I don’t know if laws are different in Scotland but you could try looking at a child support calculator online. Found this https://www.mygov.scot/child-maintenance/who#:~:text=You%20need%20a%20child%20maintenance,and%20including%20SCQF%20level%206
If he doesn’t work though there might not be anything to claim. Can you claim Uc to top up your wages? https://www.cas.org.uk/helptoclaim
If he’s not working can he do all pick ups, after school care when ds is in school ?

Who needs to pay child maintenance

You need a child maintenance arrangement if one parent does not live with the child, or the parents do not equally share care, and your child is under 16, or under 20 and in full-time education, up to and including SCQF level 6

https://www.mygov.scot/child-maintenance/who#:~:text=You%20need%20a%20child%20maintenance,and%20including%20SCQF%20level%206

Zanatdy · 02/09/2023 09:35

If he’s not working he won’t have to pay, or a minimal amount if he’s on benefits. So your best bet is a private arrangement, if he’s got any savings etc he could pay you.

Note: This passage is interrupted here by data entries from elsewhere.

(** The registry fills up with completed background runs.  Once every slot
    is unfinished in this sense and the limit is reached, every registration,
    inline or in background, is refused with [RegistryFull]. *)
Theorem registry_full_of_completed now readable fresh spec (r : registry) :
  max_in_memory_runs (r_cfg r) ≤ size (r_runs r) →
  map_Forall (λ _ slot, sl_finished_at slot = None) (r_runs r) →
  register_background now readable fresh spec r = (r, Err RegistryFull)
  ∧ register_inline now readable fresh spec r = (r, Err RegistryFull).
Proof.
  intros Hsz Hall.
  assert (He : ensure_capacity readable r = (r, Err RegistryFull)).
  { unfold ensure_capacity. rewrite decide_False by lia.
    destruct readable; [|done]. destruct (list_find _ _) as [[idx id]|] eqn:Hf; [|done].
    apply list_find_Some in Hf as (_ & Hfi & _). unfold finished_in in Hfi.
    destruct (r_runs r !! id) as [slot|] eqn:Hs; [|done].
    rewrite (Hall _ _ Hs) in Hfi. by destruct Hfi. }
  unfold Registry.register_background, Registry.register_inline. by rewrite He.
Qed.

(** ** Capacity *)

Definition no_subscribe (o : Z * op) : Prop :=
  match o.2 with OpSubscribe _ _ _ => False | _ => True end.

Definition bounded (cfg : RegistryConfig) (r : registry) : Prop :=
  r_cfg r = cfg ∧ size (r_runs r) ≤ max_in_memory_runs cfg.

Lemma ensure_room cfg b r r' u : bounded cfg r → ensure_capacity b r = (r', Ok u) →
  r_cfg r' = cfg ∧ S (size (r_runs r')) ≤ max_in_memory_runs cfg.
Proof.
  intros [<- Hsz]. unfold ensure_capacity. case_decide; [by intros [= <- _]; simpl; split; [|lia]|].
  destruct (if b then _ else None) as [[idx id]|] eqn:Hf; [|done]. intros [= <- _]. simpl.
  split; [done|]. destruct b; [|done]. apply list_find_Some in Hf as (_ & Hfi & _).
  unfold finished_in in Hfi. destruct (r_runs r !! id) as [slot|] eqn:Hs; [|done].
  rewrite map_size_delete, Hs. assert (size (r_runs r) ≠ 0); [|lia].
  intros Hz%map_size_empty_inv. by rewrite Hz, lookup_empty in Hs.
Qed.

Lemma bounded_ensure_err cfg b r r' e :
  bounded cfg r → ensure_capacity b r = (r', Err e) → bounded cfg r'.
Proof. unfold ensure_capacity. by repeat case_match; intros; simplify_eq. Qed.

Lemma bounded_create cfg now id spec r :
  r_cfg r = cfg → S (size (r_runs r)) ≤ max_in_memory_runs cfg →
  bounded cfg (create_slot now id spec r).1.
Proof.
  intros Hc Hsz. unfold create_slot. destruct (r_runs r !! id) as [s|] eqn:Hs; split; simpl;
    try done; etransitivity; try exact Hsz; apply size_insert_le.
Qed.

Lemma bounded_runs cfg (r r' : registry) :
  bounded cfg r → r_cfg r' = r_cfg r → size (r_runs r') = size (r_runs r) → bounded cfg r'.
Proof. intros [Hc Hs] Hc' Hs'. split; congruence || lia. Qed.
(* ===== verification/ScopedWatcher.v ===== *)
(** * The registry's own watcher (pipeline_run_registry/scoped_watcher.rs)

    [watcher_for] hands out a watcher that writes the rows of a run and publishes
    its events to the channels of the run's slot.  What subscribers see agrees with
    what the table records. *)

From S2P Require Import Prelude Text Json DataPoint Models Provenance Proc Task Pipeline PipelineFacts RunRecords Registry RegistryFacts.

Section scoped.
Context {W R : Type} `{Watch W, PipelineRunRepository R}.
Context (uuid_to_string : uuid → string).
Notation registry := (@registry W R).

(** [sw_sink] is the address of the slot's channels, which the [PerRunSink] holds
    clones of; the repository is the registry's. *)
Record ScopedRunWatcher := { sw_run_id : uuid; sw_sink : nat }.

(** [watcher_for] *)
Definition watcher_for (run_id : uuid) (r : registry) : option ScopedRunWatcher :=
  slot ← r_runs r !! run_id; Some {| sw_run_id := run_id; sw_sink := sl_chan slot |}.

(** [PerRunSink::set_phase] and [PerRunSink::publish], as the callbacks use them. *)
Definition sw_announce (now : Z) (phase : RunPhase) (kind : RunEventKind) (w : ScopedRunWatcher)
    (r : registry) : registry :=
  send_event (sw_sink w) (event_now now (sw_run_id w) kind) (send_phase (sw_sink w) phase r).

Definition sw_on_run_started (now : Z) (run : PipelineRunInfo) (w : ScopedRunWatcher) (r : registry) : registry :=
  let e := entry_of run (core_to_db_status (ri_status run)) (run_info_for_started uuid_to_string (ri_recovery_lock run)) in
  sw_announce now Running KStarted w (with_repo (log_pipeline_run_entry e (r_repo r)).1 r).

Definition sw_on_run_completed (now : Z) (run : PipelineRunInfo) (output_count : nat) (w : ScopedRunWatcher)
    (r : registry) : registry * result string unit :=
  match log_pipeline_run_entry (entry_of run DbCompleted run_info_for_completed) (r_repo r) with
  | (repo, Ok _) => (sw_announce now PhCompleted KCompleted w (with_repo repo r), Ok tt)
  | (repo, Err e) => (with_repo repo r, Err e)
  end.

Definition sw_on_run_errored (now : Z) (run : PipelineRunInfo) (error : string) (w : ScopedRunWatcher)
    (r : registry) : registry :=
  let e := entry_of run DbErrored (run_info_for_errored error) in
  sw_announce now (PhErrored error) (KErrored error) w (with_repo (log_pipeline_run_entry e (r_repo r)).1 r).

(** The terminal callbacks the executor makes at the end of a run. *)
Definition sw_conclude (now : Z) (re : run_env) (run : PipelineRunInfo) (result : result ExecutionError nat)
    (w : ScopedRunWatcher) (r : registry) : registry :=
  match result with
  | Ok n =>
      match sw_on_run_completed now (ri_finish Completed (re_completed_at re) run) n w r with
      | (r, Ok _) => r
      | (r, Err reason) =>
          sw_on_run_errored now (ri_finish Errored (re_errored_at re) run)
            (ExecutionError_to_string (RunRecordFailed reason)) w r
      end
  | Err e =>
      sw_on_run_errored now (ri_finish Errored (re_errored_at re) run) (ExecutionError_to_string e) w r
  end.

(** What a subscriber of the channels [c] has been sent. *)
Definition sent (c : nat) (r : registry) : option (list RunEvent) := ch_events <$> r_chans r !! c.

Lemma sent_announce now phase kind w (r : registry) l :
  sent (sw_sink w) r = Some l →
  sent (sw_sink w) (sw_announce now phase kind w r) = Some (l ++ [event_now now (sw_run_id w) kind]).
Proof.
  unfold sent, sw_announce. intros Hl. rewrite send_event_events, send_phase_events.
  destruct (r_chans r !! sw_sink w); by simplify_eq/=.
Qed.

Lemma sent_with_repo c repo (r : registry) : sent c (with_repo repo r) = sent c r.
Proof. done. Qed.

(** A row is written or it is not. *)
Definition written (e : PipelineRunEntry) (l : list PipelineRunEntry) : Prop := l = [] ∨ l = [e].

Context `{!RepositoryLaws R}.

Lemma log_written e (repo : R) :
  ∃ l, rows (log_pipeline_run_entry e repo).1 = rows repo ++ l ∧ written e l.
Proof.
  destruct (log_cases e repo) as (repo' & res & -> & Hr). eexists. split; [exact Hr|].
  destruct res; [by right|by left].
Qed.

Lemma errored_published now run m w (r : registry) l :
  sent (sw_sink w) r = Some l →
  let r' := sw_on_run_errored now run m w r in
  sent (sw_sink w) r' = Some (l ++ [event_now now (sw_run_id w) (KErrored m)])
  ∧ ∃ ts, rows (r_repo r') = rows (r_repo r) ++ ts
      ∧ written (entry_of run DbErrored (run_info_for_errored m)) ts.
Proof.
  intros Hl. split; [by apply sent_announce; rewrite sent_with_repo|]. apply log_written.
Qed.

(** Subscribers and the table agree on a run that reports through the
    registry's watcher.  They are sent its start and then exactly one ending.  A
    [Completed] event means that the run succeeded and that its [COMPLETED] row is
    the last one of the table; any other ending is the [Errored] event of the run's
    error, or of the failed [COMPLETED] write, and no row but an [ERRORED] one with
    that message is written with it. *)
Theorem scoped_run_published now1 now2 re run result id w (r : registry) l :
  watcher_for id r = Some w → sent (sw_sink w) r = Some l →
  let r' := sw_conclude now2 re run result w (sw_on_run_started now1 run w r) in
  ∃ kind ss ts,
    sent (sw_sink w) r' = Some (l ++ [event_now now1 id KStarted; event_now now2 id kind])
    ∧ rows (r_repo r') = rows (r_repo r) ++ ss ++ ts
    ∧ written (entry_of run (core_to_db_status (ri_status run))
                 (run_info_for_started uuid_to_string (ri_recovery_lock run))) ss
    ∧ match kind with
      | KCompleted => is_ok result = true ∧ ts = [entry_of run DbCompleted run_info_for_completed]
      | KErrored m => written (entry_of run DbErrored (run_info_for_errored m)) ts
          ∧ match result with
            | Err e => m = ExecutionError_to_string e
            | Ok _ => ∃ reason, m = ExecutionError_to_string (RunRecordFailed reason)
            end
      | _ => False
      end.
Proof.
  intros Hw Hl. unfold watcher_for in Hw. destruct (r_runs r !! id) as [slot|]; simplify_eq/=.
  set (w := {| sw_run_id := id; sw_sink := sl_chan slot |}) in *.
  set (r1 := sw_on_run_started now1 run w r).
  assert (Hl1 : sent (sw_sink w) r1 = Some (l ++ [event_now now1 id KStarted])) by by apply sent_announce.
  destruct (log_written (entry_of run (core_to_db_status (ri_status run))
    (run_info_for_started uuid_to_string (ri_recovery_lock run))) (r_repo r)) as (ss & Hss & Hwss).
  change (rows (r_repo r1) = rows (r_repo r) ++ ss) in Hss.
  assert (Herr : ∀ m r2, sent (sw_sink w) r2 = sent (sw_sink w) r1 → rows (r_repo r2) = rows (r_repo r1) →
    let r' := sw_on_run_errored now2 (ri_finish Errored (re_errored_at re) run) m w r2 in
    ∃ ts, sent (sw_sink w) r' = Some (l ++ [event_now now1 id KStarted; event_now now2 id (KErrored m)])
      ∧ rows (r_repo r') = rows (r_repo r) ++ ss ++ ts
      ∧ written (entry_of run DbErrored (run_info_for_errored m)) ts).
  { intros m r2 Hs2 Hr2. rewrite Hl1 in Hs2.
    destruct (errored_published now2 (ri_finish Errored (re_errored_at re) run) m w r2 _ Hs2) as [He (ts & Hts & Hwts)].
    exists ts. rewrite He, Hts, Hr2, Hss, <-!app_assoc. done. }
  unfold sw_conclude. destruct result as [n|e].
  - unfold sw_on_run_completed.
    destruct (log_cases (entry_of (ri_finish Completed (re_completed_at re) run) DbCompleted
      run_info_for_completed) (r_repo r1)) as (repo & [u|reason] & -> & Hr); cbv beta iota.
    + exists KCompleted, ss. eexists. split_and!; [|simpl; by rewrite Hr, Hss, <-app_assoc|done..].
      rewrite (sent_announce _ _ _ _ _ _ (eq_trans (sent_with_repo _ _ _) Hl1)), <-app_assoc. done.
    + rewrite app_nil_r in Hr.
      destruct (Herr (ExecutionError_to_string (RunRecordFailed reason)) (with_repo repo r1)) as (ts & ? & ? & ?); [done..|].
      exists (KErrored (ExecutionError_to_string (RunRecordFailed reason))), ss, ts. split_and!; try done. by exists reason.
  - destruct (Herr (ExecutionError_to_string e) r1) as (ts & ? & ? & ?); [done..|].
    by exists (KErrored (ExecutionError_to_string e)), ss, ts.
Qed.
End scoped.

(** ** Witness *)

(** The [STARTED] and [COMPLETED] writes fail, the [ERRORED] one succeeds. *)
Definition example_scoped : @registry watch_cell (nat * list PipelineRunEntry) :=
  (@create_slot _ _ watch_example 0 9%N (example_spec None)
    (@registry_new watch_cell _ (2, []) small_config)).1.

Lemma scoped_run_published_witness :
  let w := {| sw_run_id := 9%N; sw_sink := 0 |} in
  let r := @sw_conclude _ _ watch_example flaky_repo 2 example_run example_info (Ok 3) w
    (@sw_on_run_started _ _ watch_example flaky_repo example_to_string 1 example_info w example_scoped) in
  (map ev_kind <$> sent 0 r)
    = Some [KStarted; KErrored (ExecutionError_to_string (RunRecordFailed "database is locked"))]
  ∧ map pe_status (r_repo r).2 = [DbErrored].
Proof.
  destruct (@scoped_run_published _ _ watch_example flaky_repo example_to_string flaky_repo_laws
    1 2 example_run example_info (Ok 3) 9%N {| sw_run_id := 9%N; sw_sink := 0 |} example_scoped [])
    as (kind & ss & ts & Hs & Hr & Hwss & Hk); [vm_compute; reflexivity..|].
  assert (Hkind : (map ev_kind <$> sent 0 (@sw_conclude _ _ watch_example flaky_repo 2 example_run example_info (Ok 3)
      {| sw_run_id := 9%N; sw_sink := 0 |}
      (@sw_on_run_started _ _ watch_example flaky_repo example_to_string 1 example_info
        {| sw_run_id := 9%N; sw_sink := 0 |} example_scoped))) = Some [KStarted; kind]) by exact (f_equal (fmap (map ev_kind)) Hs).
  split; [|vm_compute; reflexivity].
  etransitivity; [exact Hkind|]. rewrite <-Hkind. vm_compute. reflexivity.
Defined.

Dawny1879 · 02/09/2023 10:54

Thank you for your replies. He isn't great with money and has very little savings and he is going to need these to make a fresh start. I am kind of resigned to the fact that he won't be able to provide very much for the kids whilst he isn't working. I am just going to need to budget well and maybe look at finding a better paid job.

I suppose I am wondering if he is entitled to anything from me? He has been living with me since 2016 and didn't contribute to my deposit, but has been providing £600/month for all the bills/childcare etc. Will I need to pay him anything to leave? I have already asked him to make a list of furniture etc he wants (I am not precious about anything we have bought together) for his new place. Also really unsure around the process of him getting onto a housing list? I don't want to see him homeless. Is this typically a long process?

OP posts:
RandomMess · 02/09/2023 11:08

I think in Scotland he'll be entitled to zero from the house.

If he isn't working then presumably he can carry on being main carer at very least in the daytime for DC but you can at least get wheels in motion to find full time childcare for them as it really will need to get a job presumably.

Does he have anywhere to move to in the short or long term?

Dawny1879 · 02/09/2023 16:26

@RandomMess he can move back in with his parents, but they are located about 1 hour away. He isn't keen on the idea, but short term I think that will be for the best. Ideally I want him to have his own place with a room for the kids to share - but understand that may take a while. I am glad to hear he won't be entitled to anything from me, so I won't have to factor in a payment to him (that is quite a relief). Do people typically use a mediator in this short of situation and does anyone know how much that costs?

Thank you for reading. I am a bit of a mess today, but know it is for the best.

OP posts:
RandomMess · 02/09/2023 16:27

You need to check out the law and how the process works in Scotland.

You could offer to pay up a deposit and one month rent in a 2 bed locally so he stays close? It sounds like he needs to get a job ASAP

iamenough2023 · 02/09/2023 19:24

Dear OP, I would suggest you definitely talk to a lawyer as laws are different in different countries. I live in North America and when separated I was paying spousal support to my ex husband just because he was earning less then me. I thought I would have to continue paying him for as long as he was earning less, which devastated me, especially because kids stayed with me and while he was paying me child support, he was practically paying it with my own money (crazy I know). Anyway, it was not until I found a lawyer that I learned that I did not have to be paying him anything. As able bodied adult he is expected to earn for his upkeep, so in the end he agreed that this goes on for only a year until he is back on his feet.